In its examination of EPA data, Texas A&M Researchers found high levels of chemicals known to cause eye and lung irritation, headaches and other symptoms, as well as some that are known or suspected to cause cancer.
It would take months, if not years, of exposure to the pollutants for serious health effects, said Weihsueh Chiu, one of the researchers.
EPA officials made that point Friday. They noted that the safety threshold the researchers used to analyze the data assumes continuous exposure over a lifetime, and said they don’t expect the contamination to remain at high concentrations “anywhere near that long.”
denim The researchers said it was “good news” that levels of benzene and related chemicals were not elevated in air sampling. But they said the EPA measured acrolein, a dangerous substance found in smoke, at concentrations that could have long-term health effects, along with other chemicals at lower levels that in combination could also cause health concerns if left in the air. these levels for months or years. .
Update (2/3) Compared to EPA National Air Toxics Data (NATA 2014), some concentrations in East Palestine (OH) for 9 of ~50 EPA reported chemicals are higher than “normal”. If these levels persist, they can be of health concern (especially acrolein). pic.twitter.com/q4jyxS45Lu
— Texas A&M Superfund Research Center (@tamusuperfund) February 24, 2023
Of the cars that derailed the Norfolk Southern train on February 3, 11 of them carried chemicals used to make plastics. As temperatures inside a rail car rose to levels authorities feared would cause a massive explosion, they conducted a “controlled release” of chemicals on February 6.

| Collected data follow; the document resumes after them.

Lemma validate_group conds path depth : conds <> [] -> Z.of_nat depth <= MaxConditionDepth ->
  (forall c, c ∈ conds -> forall p, validate_condition depth p c = [] <-> condition_ok depth c) ->
  ValidateConditions conds path depth = [] <-> Forall (condition_ok depth) conds.
Proof.
  intros Hne Hd IH. unfold ValidateConditions. rewrite decide_False by lia. rewrite concat_imap_nil, Forall_lookup. split.
  - intros H i c Hc. apply (IH c (list_elem_of_lookup_2 _ _ _ Hc) (at_index path i)), (H i c Hc).
  - intros H i c Hc. apply (IH c (list_elem_of_lookup_2 _ _ _ Hc)), (H i c Hc).
Qed.

Lemma validate_condition_iff c : forall depth p, Z.of_nat depth <= MaxConditionDepth -> (validate_condition depth p c = [] <-> condition_ok depth c).
Proof.
  induction c as [j k f o v g IH] using condition_deep_ind. intros depth p Hd. rewrite validate_condition_group, app_nil.
  unfold condition_ok. rewrite all_conditions_group, Forall_cons, Forall_concat_map.
  set (c := mkCond j k f o v g). change (Group c) with g.
  assert ((if decide (join_ok c) then [] else [mkProblem (p +:+ ".join") "join must be and or or"]) = [] <-> join_ok c) as -> by (by destruct (decide (join_ok c))).
  destruct g as [|g0 g].
  - change (leaves c) with [c]. change (nesting c) with 0%nat. rewrite Nat.add_0_r, Forall_singleton, Forall_nil.
    destruct (decide (valid_leaf c)) as [Hv|Hv]; [tauto|]. split; [|tauto]. intros [_ [H1 H2]%app_nil]. destruct Hv. right. subst c. cbn [Field Op] in *.
    destruct (decide (TrimSpace f = ""%string)); [done|]. by destruct (decide (o ∈ ConditionOps)).
  - rewrite leaves_group, nesting_group by done. change (Group c) with (g0 :: g). set (l := g0 :: g) in *. unfold all_leaves.
    rewrite Forall_concat_map, <- Nat.add_succ_comm, foldr_max_le, Forall_map.
    destruct (decide (Z.of_nat (S depth) <= MaxConditionDepth)) as [Hs|Hs].
    + rewrite validate_group by (first [done|lia|intros c1 Hc1 q; rewrite Forall_forall in IH; by apply IH]). unfold condition_ok. rewrite !Forall_and. tauto.
    + unfold ValidateConditions. rewrite decide_True by lia. split; [by intros [_ ?]|]. intros ([? _] & _). lia.
Qed.

Lemma ValidateConditions_iff conds path : ValidateConditions conds path 1 = [] <-> conditions_ok conds.
Proof.
  destruct conds as [|c conds]; [split; [intros _; split_and!; constructor|done]|]. rewrite validate_group; [|done|done|intros c' _ p; by apply validate_condition_iff].
  unfold condition_ok, conditions_ok, all_leaves. by rewrite !Forall_concat_map, !Forall_and.
Qed.

(** ** What a validated trigger is *)
Section trigger_ok.
Context {CT : CaseTables} (LoadLocation : string -> option Location).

The EPA collected the data between Feb. 4 and Feb. 21 and posted the data publicly, but without context indicating “potential concern about long-term health effects,” said Chiu, a professor of veterinary physiology and pharmacology at Texas A&M. While some of the highest air pollution readings reported by the EPA were collected in the days after the controlled release of the chemicals, some more recent samples still remain elevated, Chiu said.
“We can’t say whether these levels are causing the actual symptoms,” Chiu said. The EPA “would definitely want to make sure that these higher levels that are being detected will be reduced before they go away and declare everything cleaned up.”
Asked for comment on the analysis, an EPA official said the agency would respond “as soon as we can.” Michael Regan, the EPA administrator, and other federal and Ohio environmental officials have said the air pollutants would have been dispersed mostly in the days after the train crash and chemical release.